Serum bilirubin level difference in patients undergoing low pressure and high pressure laparoscopic cholecystectomy was found to be statistically non-significant (p-value=0.2562).
Singal R et al., when studying the effect of pneumoperitoneum concluded that bilirubin level is not altered significantly (10). Postoperatively, it was found that serum levels of AST and ALT both are raised significantly (p=0.0001) in patients ungergoing high pressure laparoscopic cholecystectomy. Thus, it can be concluded that high pressure used for laparoscopic cholecystectomy has deleterious effects on AST and ALT. In a similar study by Ahmad NZ it was found that AST and ALT levels increased in patients who underwent HPPLC (11).
Serum levels of ALP decreased in patients of both the groups but this difference was non-significant (p-value=0.8953). Similar results were seen in study by Ahmad NZ et al., where significant levels were raised for AST and ALT with the exception of ALP (11).

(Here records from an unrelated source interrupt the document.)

Lemma inside_app bs ds :
  Forall name_ok bs → Forall name_ok ds → inside (abs_path bs) (abs_path (bs ++ ds)) ds.
Proof. intros. exists bs. split_and!; [by apply Forall_app|done..]. Qed.

(** Resolving a path terminates and follows symbolic links through the nearest
    existing ancestor: for every clean absolute path there is a split into the
    longest prefix that is not missing and the rest; when the prefix resolves, the
    result is its real location followed by the rest, otherwise (the prefix cannot
    be examined, or nothing exists) the path itself. *)
Theorem resolve_path_nearest_ancestor cs :
  Forall name_ok cs →
  ∃ k, (k ≤ length cs)%nat ∧
    (∀ j, (k < j ≤ length cs)%nat → ev (abs_path (take j cs)) = NotExist) ∧
    is_Some (resolve_loop ev (S (length cs)) (abs_path cs) (abs_path cs) []) ∧
    ((∃ ds, Forall name_ok ds ∧ ev (abs_path (take k cs)) = Resolved (abs_path ds) ∧
        resolvePath ev (abs_path cs) = abs_path (ds ++ drop k cs)) ∨
     ((∀ r, ev (abs_path (take k cs)) ≠ Resolved r) ∧
      resolvePath ev (abs_path cs) = abs_path cs)).
Proof.
  intros Hcs. destruct (resolvePath_spec ev wd cs Hcs) as (k & Hk & Hne & Hcase).
  exists k. split_and!; [done..| |naive_solver].
  destruct (resolve_loop_spec ev (abs_path cs) cs [] (S (length cs))) as (j & _ & _ & Hl & _);
    [done|lia|]. rewrite Hl. destruct (ev (abs_path (take j cs))); by eexists.
Qed.


Context (OpenRoot : string → bool).

Lemma find_root_ok roots cs base rel :
  Forall name_ok cs → find_root ev wd OpenRoot roots (abs_path cs) = Ok (base, rel) →
  ∃ root r ds, root ∈ roots ∧ Abs wd root = Some r ∧ base = resolvePath ev r ∧
    OpenRoot base = true ∧ inside base (abs_path cs) ds ∧
    rel = match ds with [] => "." | _ => Join ds "/" end.
Proof.
  intros Hcs. induction roots as [|root roots IH]; [done|]. cbn [find_root].
  assert (find_root ev wd OpenRoot roots (abs_path cs) = Ok (base, rel) →
    ∃ root0 r ds, root0 ∈ root :: roots ∧ Abs wd root0 = Some r ∧ base = resolvePath ev r ∧
    OpenRoot base = true ∧ inside base (abs_path cs) ds ∧
    rel = match ds with [] => "." | _ => Join ds "/" end) as IH'.
  { intros (root' & r & ds & Hin & H)%IH. exists root', r, ds. split; [by right|done]. }
  destruct (Abs wd root) as [r|] eqn:Ha; [|done].
  destruct (resolved_clean ev wd _ _ Ha) as (bs & Hbs & Eb). rewrite Eb.
  destruct (Rel (abs_path bs) (abs_path cs)) as [rl|] eqn:Hrel; [|done].
  destruct (_ || _) eqn:Hloc; [|done].
  destruct (OpenRoot (abs_path bs)) eqn:Ho; [|done]. intros [= <- <-].
  destruct (Rel_local bs cs rl) as [ds ->]; [done..|].
  apply Forall_app in Hcs as [_ Hds]. exists root, r, ds.
  rewrite Rel_below in Hrel by done. injection Hrel as <-.
  split_and!; [by left|done|done|done|by apply inside_app|done].
Qed.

Previously, it was debated that squeeze pressure effect on liver, diathermy use and general anaesthesia contribute to derangement of the liver function. But these parameters are present in both low pressure and high pressure laparoscopic cholecystectomy. Moreover, the alterations are still present in procedures other than laparoscopic cholecystectomy, which donot involve manipulation of the liver which indicates a common factor in all laparoscopic procedures is responsible for these altered liver enzymes. Similar results were found in study done by Rana ML et al., (6).
Due to CO2 insufflation and increased intra-abdominal pressure there is reduced portal blood flow causing sub lethal ischemia of hepatocytes. Carbon-di-oxide has solubility in the blood and may cause hypercapnia with respiratory acidosis resulting in increased arterial pressure and peripheral resistance affecting overall hepatic perfusion thus leading to liberation of hepatic enzymes in the blood. Reperfusion injury i.e., sudden increase and decrease in intra-abdominal pressure in a short span of time during laparoscopic surgery can be causative factor. Increased intra-abdominal pressure triggers the neuro-humoural response of rennin-angiotensin-aldosterone system. Vasopressin and nor-epinephrine play a significant role in causing damage to hepatic function and thus elevating liver enzymes post laparoscopic surgery. These factors are responsible for significantly higher elevation of liver enzymes in high pressure pneumoperitoneum group [3,4].
In this study, it was noted that operating time was slightly more in high pressure pneumoperitoneum group (but the difference was non-significant statistically) though it is expected to be more in low pressure group due to less space for intervention and consequent difficulty. This can be due to more time taken by the insufflators to reach the higher pressure in group 2 and as all surgeries were performed by experienced surgeons, low pressure did not pose a problem.
Small sample size, excluding patients who underwent emergency operations, procedures converted to open surgery.
Based on the findings, it can be concluded that low pressure laparoscopic cholecystectomy is superior to high pressure laparoscopic cholecystectomy as it does not alter the liver enzymes and does not have any disadvantage in terms of operating time, when performed by experienced surgeons. However, the raised postoperative liver enzymes in high pressure laparoscopic cholecystectomy have no immediate clinical implications and further studies are advocated to know long term side effects. Therefore, in patients undergoing laparoscopic cholecystectomy, especially those with pre-existing deranged liver functions;low pressure laparoscopic cholecystectomy is preferred when performed by experienced surgeons.